Copy every line from the records below that carries the word "simpl".
BEGIN GIVEN INFORMATION
(** [_create_build_resources]: it returns, and the namespace it leaves. *)
Lemma create_build_resources_ok w gname tname spec :
  Api.name_of (git_res kconfig) = Some gname ->
  Api.name_of (task_def kconfig) = Some tname ->
  Json.getitem (git_res kconfig) "spec" = Ok (JObj spec) ->
  exists git,
    _create_build_resources kconfig version w
    = (Ok tt,
       set_objects
         (List.filter
            (fun r => negb (Api.is_obj "tasks" tname r)
                      && negb (Api.is_obj "pipelineresources" gname r))
            (objects w)
          ++ [{| r_plural := "pipelineresources"; r_body := git |};
              {| r_plural := "tasks"; r_body := task_def kconfig |}]) w)
    /\ Api.name_of git = Some gname
    /\ Json.get_path git ["spec"; "params"]
       = Ok (JList
               [JObj [("name", JStr "url");
                      ("value", JStr (default (GIT_URL_DEFAULT kconfig)
                                        (knative_config w !! "git_url")))];
                JObj [("name", JStr "revision");
                      ("value",
                       JStr (default
                               (if contains "SNAPSHOT" version then "master" else version)
                               (knative_config w !! "git_rev")))]]).
Proof.
  intros Hg Ht Hspec.
  set (params :=
         JList
           [JObj [("name", JStr "url");
                  ("value", JStr (default (GIT_URL_DEFAULT kconfig)
                                    (knative_config w !! "git_url")))];
            JObj [("name", JStr "revision");
                  ("value",
                   JStr (default
                           (if contains "SNAPSHOT" version then "master" else version)
                           (knative_config w !! "git_rev")))]]).
  destruct (Json.set_path (git_res kconfig) ["spec"] "params" params) as [git|e] eqn:Hset.
  2:{ exfalso. cbn [Json.set_path] in Hset. rewrite Hspec in Hset.
      cbn [Json.setitem] in Hset. destruct (git_res kconfig); discriminate. }
  assert (Hn : Api.name_of git = Some gname).
  { unfold Api.name_of in *.
    rewrite (set_path_get_diverge ["spec"] _ _ _ _ ["metadata"; "name"] Hset eq_refl).
    exact Hg. }
  exists git. split; [|split; [exact Hn | apply (set_path_get_eq ["spec"] _ _ _ _ Hset)]].
  unfold _create_build_resources.
  unfold bind at 1, lift at 1. rewrite (name_of_path _ _ Hg).
  unfold bind at 1, lift at 1. rewrite (name_of_path _ _ Ht).
  unfold bind at 1, gets at 1. fold params.
  unfold bind at 1, lift at 1. rewrite Hset. cbn [delete_named].
  unfold bind at 1. rewrite try_delete.
  unfold bind at 1. rewrite try_delete. cbn [objects set_objects].
  rewrite set_objects_twice, filter_and.
  assert (Htp : "tasks" <> "pipelineresources") by discriminate.
  assert (Hpt : "pipelineresources" <> "tasks") by discriminate.
  unfold bind at 1.
  rewrite (create_absent "pipelineresources" git gname) by
    (try exact Hn; cbn [objects set_objects]; rewrite <- filter_and;
     apply existsb_filter_negb).
  cbn [objects set_objects]. rewrite set_objects_twice.
  rewrite (create_absent "tasks" (task_def kconfig) tname).
  - cbn [objects set_objects]. rewrite set_objects_twice, <- List.app_assoc. reflexivity.
  - exact Ht.
  - cbn [objects set_objects]. rewrite existsb_app. cbn [existsb].
    unfold Api.is_obj at 2. cbn [r_plural].
    change (String.eqb "pipelineresources" "tasks") with false. cbn [andb orb].
    rewrite orb_false_r, <- filter_and.
    rewrite existsb_filter_other by exact Htp. apply existsb_filter_negb.
Qed.

End LifecycleFacts.

Section BuildFacts.

Import PyStr Spec More Knative.

Context (kconfig : Kconfig) (version : string).









End BuildFacts.

(** ** The host cache *)

Section HostCache.

Import PyStr Spec Knative.

Lemma create_service_cache kconfig version image memory timeout w url w' :
  _create_service kconfig version image memory timeout w = (Ok url, w') ->
  exists u, url = JStr u
    /\ service_hosts w' !! _format_service_name image memory = Some (skip 7 u).
Proof.
  intros H. unfold _create_service in H.
  repeat (apply bind_ok_inv in H as (? & ? & _ & H)).
  match type of H with
  | match ?s with _ => _ end _ = _ => destruct s as [u|]; [|discriminate]
  end.
  apply bind_ok_inv in H as (host & w1 & H1 & H).
  apply lift_ok_inv in H1 as [H1 ->].
  apply bind_ok_inv in H as ([] & w2 & H2 & H).
  injection H2 as <-. injection H as <- <-.
  destruct u as [| | |s| |]; try discriminate. injection H1 as <-.
  exists s. split; [reflexivity|]. cbn [service_hosts set_service_hosts].
  apply lookup_insert_eq.
Qed.

(** C6, as amended: the cached host of a service is created by the first
    successful resolution and returned, with no call to the cluster, by the
    later ones; it is overwritten when [_create_service] returns, and left
    as it was when [_create_service] raises, also after it has deleted and
    created the service again; [delete_runtime] and [delete_all_runtimes]
    leave the cache as it is. *)
Theorem host_cache_lifecycle :
  (forall name w host w',
     service_hosts w !! name = None ->
     _get_service_host name w = (Ok host, w') ->
     w' = set_service_hosts (<[name := host]> (service_hosts w)) w)
  /\ (forall name w host,
        service_hosts w !! name = Some host ->
        _get_service_host name w = (Ok host, w))
  /\ (forall kconfig version image memory timeout w url w',
        _create_service kconfig version image memory timeout w = (Ok url, w') ->
        exists u, url = JStr u
          /\ service_hosts w' !! _format_service_name image memory = Some (skip 7 u))
  /\ (forall kconfig version image memory timeout w e w',
        _create_service kconfig version image memory timeout w = (Raise e, w') ->
        service_hosts w' = service_hosts w)
  /\ (forall image memory w,
        service_hosts (snd (delete_runtime image memory w)) = service_hosts w)
  /\ (forall w, service_hosts (snd (delete_all_runtimes w)) = service_hosts w).
Proof.
  split; [exact get_service_host_miss|].
  split; [intros name w host; apply get_service_host_hit|].
  split; [exact create_service_cache|].
  split; [exact create_service_raise_cache|].
  split.
  - intros image memory w. rewrite delete_runtime_spec. reflexivity.
  - intros w. rewrite delete_all_runtimes_spec. reflexivity.
Qed.

(** C6 as stated fails: after [delete_runtime] the service is gone from
    the namespace and its host is still in the cache. *)
Lemma host_cache_counterexample :
  let w' := snd (delete_runtime "jsampe/kn-runtime" 256 Sample.deployed) in
  objects Sample.deployed
  = [Sample.svc "jsampe--kn-runtime--256mb" "pywren-runtime"
       (Some (JObj [("url", JStr "http://kn.default.example.com")]))]
  /\ objects w' = []
  /\ service_hosts w' !! _format_service_name "jsampe/kn-runtime" 256
     = Some "kn.default.example.com".
Proof. repeat split; vm_compute; reflexivity. Qed.

End HostCache.

(** ** [create_runtime] and the build of the default image *)

Section DefaultBuild.

Import PyStr Spec More Knative.

Context (kconfig : Kconfig) (version this_version_str : string).


Lemma create_runtime_no_build image name memory timeout w w1 :
  _get_default_runtime_image_name kconfig this_version_str w = (Ok name, w1) ->
  String.eqb image "default" || String.eqb image name = false ->
  create_runtime kconfig version this_version_str image memory timeout w
  = deploy kconfig version image memory timeout w1.
Proof.
  intros Hname Hdef. unfold create_runtime.
  rewrite (bind_ok _ _ _ _ _ Hname), Hdef. reflexivity.
Qed.



End DefaultBuild.



(** Without the image in the registry, the same call builds it first: the
    objects of the build are created, the pod is waited for, and the
    runtime is deployed and probed on ["/preinstalls"]. *)
Example create_runtime_default_example :
  let r := Knative.create_runtime Sample.kconfig "1.2.0" "3.7" "default" 256 60
             Sample.building in
  fst r = Ok (JObj [("preinstalls", JList [JStr "numpy"])])
  /\ List.map (fun o => (r_plural o, Api.name_of (r_body o))) (objects (snd r))
     = [("secrets", Some "dockerhub-user-token");
        ("serviceaccounts", Some "pywren-build-pipeline");
        ("pipelineresources", Some "pywren-git");
        ("tasks", Some "git-source-to-image");
        ("services", Some "jsampe--pywren-kn-runtime-v37--256mb")]
  /\ List.map rq_route (http_sent (snd r)) = [JStr "/preinstalls"]
  /\ slept (snd r) = [1].
Proof. repeat split; vm_compute; reflexivity. Qed.

(** * Further properties of the code *)

(** ** Service names, beyond the round trip *)

Section MoreServiceNames.

Import PyStr Spec PyStrFacts Knative.

#[local] Arguments Ascii.eqb : simpl never.

Lemma str_length_app s t :
  String.length (s +:+ t) = (String.length s + String.length t)%nat.
Proof.
  induction s as [|x s IH]; [reflexivity|].
  change (S (String.length (s +:+ t)) = S (String.length s + String.length t)).
  f_equal. exact IH.
Qed.

Lemma str_app_inv_tail s1 s2 t : s1 +:+ t = s2 +:+ t -> s1 = s2.
Proof.
  revert s2. induction s1 as [|x s1 IH]; intros s2 H.
  - destruct s2 as [|y s2]; [reflexivity|]. exfalso.
    apply (f_equal String.length) in H.
    change (String y s2 +:+ t) with (String y (s2 +:+ t)) in H.
    cbn [String.app String.length] in H. rewrite !str_length_app in H. simpl in H. lia.
  - destruct s2 as [|y s2].
    + exfalso. apply (f_equal String.length) in H.
      change (String x s1 +:+ t) with (String x (s1 +:+ t)) in H.
      cbn [String.app String.length] in H. rewrite !str_length_app in H. simpl in H. lia.
    + change (String x (s1 +:+ t) = String y (s2 +:+ t)) in H.
      injection H as -> H. f_equal. apply IH. exact H.
Qed.

Lemma str_app_assoc s t u : (s +:+ t) +:+ u = s +:+ t +:+ u.
Proof.
  induction s as [|x s IH]; [reflexivity|].
  change (String x ((s +:+ t) +:+ u) = String x (s +:+ t +:+ u)).
  f_equal. exact IH.
Qed.

Lemma str_negative p : str (Zneg p) = String "-" (str (Zpos p)).
Proof.
  unfold str. change (Z.to_int (Zneg p)) with (Decimal.Neg (Pos.to_uint p)).
  change (Z.to_int (Zpos p)) with (Decimal.Pos (Pos.to_uint p)). reflexivity.
Qed.

(** Only digits and a sign are printed for a number. *)
Lemma no_char_str a n :
  isdigit a = false -> Ascii.eqb a "-" = false -> no_char a (str n) = true.
Proof.
  intros Hd Hm.
  assert (Hpos : forall m, 0 <= m -> no_char a (str m) = true).
  { intros m Hle. destruct (memory_suffix m Hle) as (_ & _ & Hall).
    apply all_digits_no_char; assumption. }
  destruct n as [|p|p]; [apply Hpos; lia | apply Hpos; lia |].
  rewrite str_negative. cbn [no_char]. rewrite Hm, Hpos by lia. reflexivity.
Qed.

Lemma rsplit1_none sep s : contains sep s = false -> rsplit1 sep s = None.
Proof.
  induction s as [|x s IH]; [reflexivity|]. intros H.
  apply contains_cons in H as [H1 H2]. cbn [rsplit1].
  rewrite IH, H1 by assumption. reflexivity.
Qed.

(** X1: the name that [_format_service_name] makes contains neither ['/']
    nor [':'], whatever the image name and the memory. *)
Theorem format_service_name_no_separator image memory :
  no_char "/" (_format_service_name image memory) = true
  /\ no_char ":" (_format_service_name image memory) = true.
Proof.
  unfold _format_service_name. rewrite enc_replace, !no_char_app.
  rewrite !no_char_enc by auto.
  rewrite !no_char_str by reflexivity. split; reflexivity.
Qed.

(** X2: a name in which ["--"] does not occur does not decode: the
    unpacking of [rsplit]'s one-element result raises [ValueError]; and
    [ValueError] is the only exception that decoding raises. *)
Theorem unformat_service_name_errors name :
  (contains "--" name = false -> _unformat_service_name name = Raise ValueError)
  /\ (forall e, _unformat_service_name name = Raise e -> e = ValueError).
Proof.
  unfold _unformat_service_name. split.
  - intros H. rewrite rsplit1_none by assumption. reflexivity.
  - intros e. destruct (rsplit1 "--" name) as [[l r]|]; [|congruence].
    destruct (int _); congruence.
Qed.

(** X3: for memories that are not negative, two runtimes get the same
    service name exactly when the memories are equal and the image names
    are equal once ['/'] and [':'] are replaced by ["--"]; so on image
    names that decode to themselves the naming is injective. *)
Theorem format_service_name_collisions image1 memory1 image2 memory2 :
  0 <= memory1 -> 0 <= memory2 ->
  (_format_service_name image1 memory1 = _format_service_name image2 memory2
   <-> replace ":" "--" (-1) (replace "/" "--" (-1) image1)
       = replace ":" "--" (-1) (replace "/" "--" (-1) image2)
       /\ memory1 = memory2)
  /\ (decodable_image image1 = true -> decodable_image image2 = true ->
      _format_service_name image1 memory1 = _format_service_name image2 memory2 ->
      image1 = image2 /\ memory1 = memory2).
Proof.
  intros H1 H2.
  assert (Hmem : _format_service_name image1 memory1
                 = _format_service_name image2 memory2 ->
                 memory1 = memory2
                 /\ replace "--" ":" (-1) (replace "--" "/" 1 (enc image1))
                    = replace "--" ":" (-1) (replace "--" "/" 1 (enc image2))).
  { intros E. pose proof (unformat_format image1 memory1 H1) as U1.
    rewrite E, unformat_format in U1 by assumption. injection U1 as Ha Hb.
    split; [symmetry; exact Hb | symmetry; exact Ha]. }
  split.
  - split.
    + intros E. destruct (Hmem E) as [-> _]. split; [|reflexivity].
      unfold _format_service_name in E. eapply str_app_inv_tail. exact E.
    + intros [E ->]. unfold _format_service_name. rewrite E. reflexivity.
  - intros D1 D2 E. destruct (Hmem E) as [-> Himg]. split; [|reflexivity].
    apply decodable_image_inv in D1 as (S1 & A1 & B1 & C1).
    apply decodable_image_inv in D2 as (S2 & A2 & B2 & C2).
    rewrite (replace_first_dashes image1), (replace_first_dashes image2) in Himg
      by assumption.
    rewrite (replace_dashes_colon image1), (replace_dashes_colon image2) in Himg
      by (assumption || lia).
    exact Himg.
Qed.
END GIVEN INFORMATION
§ RESULT OF THE TASK
#[local] Arguments Ascii.eqb : simpl never.
    cbn [String.app String.length] in H. rewrite !str_length_app in H. simpl in H. lia.
      cbn [String.app String.length] in H. rewrite !str_length_app in H. simpl in H. lia.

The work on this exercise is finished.